### [Work required]
Every line of the entries below from the one containing "assert (bep51_run (rs" to the one containing "cbn [fmap list_fmap", both ends included, must be written out exactly. No other line belongs in the answer.

### [Working data]
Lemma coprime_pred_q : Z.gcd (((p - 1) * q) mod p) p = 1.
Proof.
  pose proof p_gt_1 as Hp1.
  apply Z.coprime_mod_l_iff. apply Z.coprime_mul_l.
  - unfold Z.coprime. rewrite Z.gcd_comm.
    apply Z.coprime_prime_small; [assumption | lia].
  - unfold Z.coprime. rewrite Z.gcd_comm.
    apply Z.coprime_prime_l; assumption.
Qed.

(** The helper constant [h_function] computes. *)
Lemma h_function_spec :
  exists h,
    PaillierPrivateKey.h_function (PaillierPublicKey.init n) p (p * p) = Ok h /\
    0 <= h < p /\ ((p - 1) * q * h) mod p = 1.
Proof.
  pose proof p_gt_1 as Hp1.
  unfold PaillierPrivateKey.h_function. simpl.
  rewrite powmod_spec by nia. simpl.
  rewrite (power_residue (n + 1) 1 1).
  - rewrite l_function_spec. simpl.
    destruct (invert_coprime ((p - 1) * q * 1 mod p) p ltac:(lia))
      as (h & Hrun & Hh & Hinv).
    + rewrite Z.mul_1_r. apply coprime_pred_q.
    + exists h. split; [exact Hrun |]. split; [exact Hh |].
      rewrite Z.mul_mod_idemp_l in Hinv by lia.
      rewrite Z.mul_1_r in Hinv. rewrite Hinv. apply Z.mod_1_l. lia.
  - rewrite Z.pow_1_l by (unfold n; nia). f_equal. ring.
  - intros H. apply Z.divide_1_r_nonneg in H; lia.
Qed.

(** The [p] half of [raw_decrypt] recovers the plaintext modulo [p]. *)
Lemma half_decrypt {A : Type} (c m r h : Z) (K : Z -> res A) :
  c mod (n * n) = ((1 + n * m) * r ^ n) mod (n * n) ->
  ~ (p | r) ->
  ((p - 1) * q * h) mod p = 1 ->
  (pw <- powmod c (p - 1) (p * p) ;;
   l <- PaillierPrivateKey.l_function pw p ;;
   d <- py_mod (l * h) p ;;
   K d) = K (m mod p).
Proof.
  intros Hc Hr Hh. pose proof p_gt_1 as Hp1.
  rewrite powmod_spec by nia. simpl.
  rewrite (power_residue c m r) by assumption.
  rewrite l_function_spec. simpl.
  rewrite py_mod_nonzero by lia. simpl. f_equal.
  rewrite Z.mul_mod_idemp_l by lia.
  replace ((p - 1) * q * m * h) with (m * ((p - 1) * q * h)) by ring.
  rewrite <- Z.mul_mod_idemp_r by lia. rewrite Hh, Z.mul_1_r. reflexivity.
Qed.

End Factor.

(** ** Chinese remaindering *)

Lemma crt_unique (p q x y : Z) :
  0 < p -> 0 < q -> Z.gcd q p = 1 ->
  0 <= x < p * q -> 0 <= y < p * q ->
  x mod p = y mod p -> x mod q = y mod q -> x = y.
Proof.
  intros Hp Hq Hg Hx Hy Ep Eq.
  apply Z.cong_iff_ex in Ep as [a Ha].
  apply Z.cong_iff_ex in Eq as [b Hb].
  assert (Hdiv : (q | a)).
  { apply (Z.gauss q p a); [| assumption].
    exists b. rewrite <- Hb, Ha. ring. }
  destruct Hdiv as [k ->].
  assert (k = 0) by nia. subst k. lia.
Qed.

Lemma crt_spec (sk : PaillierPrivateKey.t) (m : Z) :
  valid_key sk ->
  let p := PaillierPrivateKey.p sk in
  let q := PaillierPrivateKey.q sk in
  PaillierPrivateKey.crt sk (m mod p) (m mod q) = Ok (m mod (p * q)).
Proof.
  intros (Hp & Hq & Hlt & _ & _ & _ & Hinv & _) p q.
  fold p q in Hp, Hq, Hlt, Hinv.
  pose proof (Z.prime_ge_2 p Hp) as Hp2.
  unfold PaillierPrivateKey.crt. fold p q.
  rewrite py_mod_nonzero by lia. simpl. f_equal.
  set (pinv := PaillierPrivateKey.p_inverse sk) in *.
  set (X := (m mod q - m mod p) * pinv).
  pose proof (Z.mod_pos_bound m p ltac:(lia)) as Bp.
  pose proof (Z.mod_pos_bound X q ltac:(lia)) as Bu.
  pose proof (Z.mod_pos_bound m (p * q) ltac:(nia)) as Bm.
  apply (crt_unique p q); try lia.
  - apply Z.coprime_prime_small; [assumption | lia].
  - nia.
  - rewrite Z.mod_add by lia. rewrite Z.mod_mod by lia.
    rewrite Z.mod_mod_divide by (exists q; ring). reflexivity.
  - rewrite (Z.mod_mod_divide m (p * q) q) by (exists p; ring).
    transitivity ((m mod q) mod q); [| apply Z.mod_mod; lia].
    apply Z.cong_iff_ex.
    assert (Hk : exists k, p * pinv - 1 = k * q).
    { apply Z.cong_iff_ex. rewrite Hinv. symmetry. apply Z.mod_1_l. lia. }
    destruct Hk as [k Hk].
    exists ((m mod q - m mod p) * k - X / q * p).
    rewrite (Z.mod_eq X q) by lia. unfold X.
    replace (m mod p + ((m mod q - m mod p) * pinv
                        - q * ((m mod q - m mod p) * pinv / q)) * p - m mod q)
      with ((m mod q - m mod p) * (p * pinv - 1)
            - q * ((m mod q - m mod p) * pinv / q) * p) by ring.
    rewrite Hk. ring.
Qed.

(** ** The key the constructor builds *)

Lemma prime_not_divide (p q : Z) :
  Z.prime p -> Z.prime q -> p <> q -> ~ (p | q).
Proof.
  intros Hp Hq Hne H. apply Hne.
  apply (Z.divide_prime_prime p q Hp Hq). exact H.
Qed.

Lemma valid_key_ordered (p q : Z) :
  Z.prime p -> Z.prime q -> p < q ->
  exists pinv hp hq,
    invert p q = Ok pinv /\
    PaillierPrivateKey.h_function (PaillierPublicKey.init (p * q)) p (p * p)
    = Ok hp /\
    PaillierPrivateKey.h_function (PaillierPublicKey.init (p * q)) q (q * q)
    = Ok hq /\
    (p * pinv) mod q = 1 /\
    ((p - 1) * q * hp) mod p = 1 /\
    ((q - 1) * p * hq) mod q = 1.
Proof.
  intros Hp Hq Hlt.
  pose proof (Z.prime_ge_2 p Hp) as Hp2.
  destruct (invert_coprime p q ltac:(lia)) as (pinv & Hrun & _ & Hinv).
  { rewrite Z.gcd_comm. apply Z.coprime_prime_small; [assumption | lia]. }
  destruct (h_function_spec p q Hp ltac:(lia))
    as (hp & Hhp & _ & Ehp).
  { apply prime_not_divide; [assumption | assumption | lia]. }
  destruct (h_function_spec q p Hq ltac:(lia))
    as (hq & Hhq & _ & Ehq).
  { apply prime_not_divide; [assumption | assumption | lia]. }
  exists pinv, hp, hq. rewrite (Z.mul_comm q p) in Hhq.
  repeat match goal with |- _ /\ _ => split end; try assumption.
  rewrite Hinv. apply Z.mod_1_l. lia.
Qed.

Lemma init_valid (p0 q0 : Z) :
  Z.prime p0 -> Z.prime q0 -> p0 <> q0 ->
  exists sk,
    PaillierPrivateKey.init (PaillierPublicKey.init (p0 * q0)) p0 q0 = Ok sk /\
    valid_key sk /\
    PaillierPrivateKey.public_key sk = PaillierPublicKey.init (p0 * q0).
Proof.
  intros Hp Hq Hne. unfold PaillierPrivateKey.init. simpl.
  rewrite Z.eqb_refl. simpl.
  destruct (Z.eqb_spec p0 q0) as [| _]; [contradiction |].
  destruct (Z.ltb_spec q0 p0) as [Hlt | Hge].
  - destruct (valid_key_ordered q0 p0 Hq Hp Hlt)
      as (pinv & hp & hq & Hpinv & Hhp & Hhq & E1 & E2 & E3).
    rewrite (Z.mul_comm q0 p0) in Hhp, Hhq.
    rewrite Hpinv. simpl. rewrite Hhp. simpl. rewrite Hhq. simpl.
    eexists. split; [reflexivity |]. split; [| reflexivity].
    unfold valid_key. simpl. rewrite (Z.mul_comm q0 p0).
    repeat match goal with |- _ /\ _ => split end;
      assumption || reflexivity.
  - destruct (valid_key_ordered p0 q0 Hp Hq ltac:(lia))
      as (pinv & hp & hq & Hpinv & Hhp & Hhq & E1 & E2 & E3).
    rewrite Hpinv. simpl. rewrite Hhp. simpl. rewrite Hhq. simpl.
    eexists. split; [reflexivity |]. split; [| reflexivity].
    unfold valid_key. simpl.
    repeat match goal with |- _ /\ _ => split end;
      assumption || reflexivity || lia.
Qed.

* * *

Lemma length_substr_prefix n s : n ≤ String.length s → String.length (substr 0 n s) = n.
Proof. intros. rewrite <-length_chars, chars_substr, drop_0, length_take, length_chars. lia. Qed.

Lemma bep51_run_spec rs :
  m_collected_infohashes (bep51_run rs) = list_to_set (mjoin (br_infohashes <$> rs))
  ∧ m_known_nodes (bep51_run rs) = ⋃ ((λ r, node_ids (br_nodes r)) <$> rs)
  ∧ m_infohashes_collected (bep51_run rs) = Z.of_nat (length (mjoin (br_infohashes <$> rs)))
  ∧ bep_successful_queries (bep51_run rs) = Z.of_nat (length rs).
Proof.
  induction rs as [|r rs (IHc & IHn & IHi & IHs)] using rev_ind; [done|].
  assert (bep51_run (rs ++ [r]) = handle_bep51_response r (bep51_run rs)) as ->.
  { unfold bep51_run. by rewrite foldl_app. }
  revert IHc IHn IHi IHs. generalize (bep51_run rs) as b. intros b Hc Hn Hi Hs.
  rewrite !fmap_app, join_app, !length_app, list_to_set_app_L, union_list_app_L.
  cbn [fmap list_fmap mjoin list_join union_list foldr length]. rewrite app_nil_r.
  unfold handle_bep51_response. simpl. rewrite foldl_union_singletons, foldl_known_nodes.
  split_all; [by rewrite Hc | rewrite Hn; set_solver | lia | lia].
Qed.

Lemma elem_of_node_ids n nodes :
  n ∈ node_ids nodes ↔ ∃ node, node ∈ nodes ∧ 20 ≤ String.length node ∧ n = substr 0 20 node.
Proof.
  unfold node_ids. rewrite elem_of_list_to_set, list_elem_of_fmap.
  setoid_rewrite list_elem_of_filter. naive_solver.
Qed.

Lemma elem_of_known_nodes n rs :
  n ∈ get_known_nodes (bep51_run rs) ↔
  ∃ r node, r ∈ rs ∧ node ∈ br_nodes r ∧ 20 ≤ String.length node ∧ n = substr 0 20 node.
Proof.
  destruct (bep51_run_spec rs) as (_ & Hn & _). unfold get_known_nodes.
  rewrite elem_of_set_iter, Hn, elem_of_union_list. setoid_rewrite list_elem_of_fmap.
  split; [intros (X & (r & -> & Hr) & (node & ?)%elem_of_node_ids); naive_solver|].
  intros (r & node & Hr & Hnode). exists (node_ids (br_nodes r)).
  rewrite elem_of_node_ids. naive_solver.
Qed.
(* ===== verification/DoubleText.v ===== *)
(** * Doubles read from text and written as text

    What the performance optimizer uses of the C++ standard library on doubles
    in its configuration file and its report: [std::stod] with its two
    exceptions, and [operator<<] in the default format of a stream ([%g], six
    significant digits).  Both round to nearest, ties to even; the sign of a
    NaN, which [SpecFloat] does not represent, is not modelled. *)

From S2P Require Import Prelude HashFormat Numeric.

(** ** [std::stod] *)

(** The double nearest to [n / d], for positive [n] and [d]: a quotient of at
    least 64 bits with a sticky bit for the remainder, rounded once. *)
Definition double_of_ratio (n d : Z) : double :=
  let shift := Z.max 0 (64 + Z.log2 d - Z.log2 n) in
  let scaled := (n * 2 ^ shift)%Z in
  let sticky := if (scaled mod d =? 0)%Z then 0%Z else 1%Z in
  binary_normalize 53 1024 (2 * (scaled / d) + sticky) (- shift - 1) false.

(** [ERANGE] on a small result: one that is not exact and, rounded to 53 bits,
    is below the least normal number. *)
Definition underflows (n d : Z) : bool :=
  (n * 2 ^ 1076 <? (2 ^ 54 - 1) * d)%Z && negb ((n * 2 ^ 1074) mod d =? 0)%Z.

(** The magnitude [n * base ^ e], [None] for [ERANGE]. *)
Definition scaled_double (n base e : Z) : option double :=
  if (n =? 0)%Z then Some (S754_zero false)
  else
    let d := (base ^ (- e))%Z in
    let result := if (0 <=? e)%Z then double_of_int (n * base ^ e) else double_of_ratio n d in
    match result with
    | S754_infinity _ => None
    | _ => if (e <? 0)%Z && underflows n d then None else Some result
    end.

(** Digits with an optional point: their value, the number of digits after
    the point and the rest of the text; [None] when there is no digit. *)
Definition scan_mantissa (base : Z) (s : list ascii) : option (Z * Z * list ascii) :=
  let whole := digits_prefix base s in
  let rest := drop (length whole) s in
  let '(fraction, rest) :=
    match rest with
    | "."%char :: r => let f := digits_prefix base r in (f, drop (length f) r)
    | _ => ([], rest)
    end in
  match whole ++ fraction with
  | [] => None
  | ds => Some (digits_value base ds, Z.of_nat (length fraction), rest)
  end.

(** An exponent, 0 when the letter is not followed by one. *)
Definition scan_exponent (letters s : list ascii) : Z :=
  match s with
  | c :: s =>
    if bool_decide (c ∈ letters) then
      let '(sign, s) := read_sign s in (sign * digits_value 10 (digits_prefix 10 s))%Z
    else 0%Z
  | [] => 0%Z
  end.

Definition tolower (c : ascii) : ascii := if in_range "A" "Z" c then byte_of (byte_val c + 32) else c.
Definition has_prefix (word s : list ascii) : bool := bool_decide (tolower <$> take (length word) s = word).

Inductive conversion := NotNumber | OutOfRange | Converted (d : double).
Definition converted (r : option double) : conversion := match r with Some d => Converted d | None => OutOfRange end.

### [Exercise answer]
  assert (bep51_run (rs ++ [r]) = handle_bep51_response r (bep51_run rs)) as ->.
  { unfold bep51_run. by rewrite foldl_app. }
  revert IHc IHn IHi IHs. generalize (bep51_run rs) as b. intros b Hc Hn Hi Hs.
  rewrite !fmap_app, join_app, !length_app, list_to_set_app_L, union_list_app_L.
  cbn [fmap list_fmap mjoin list_join union_list foldr length]. rewrite app_nil_r.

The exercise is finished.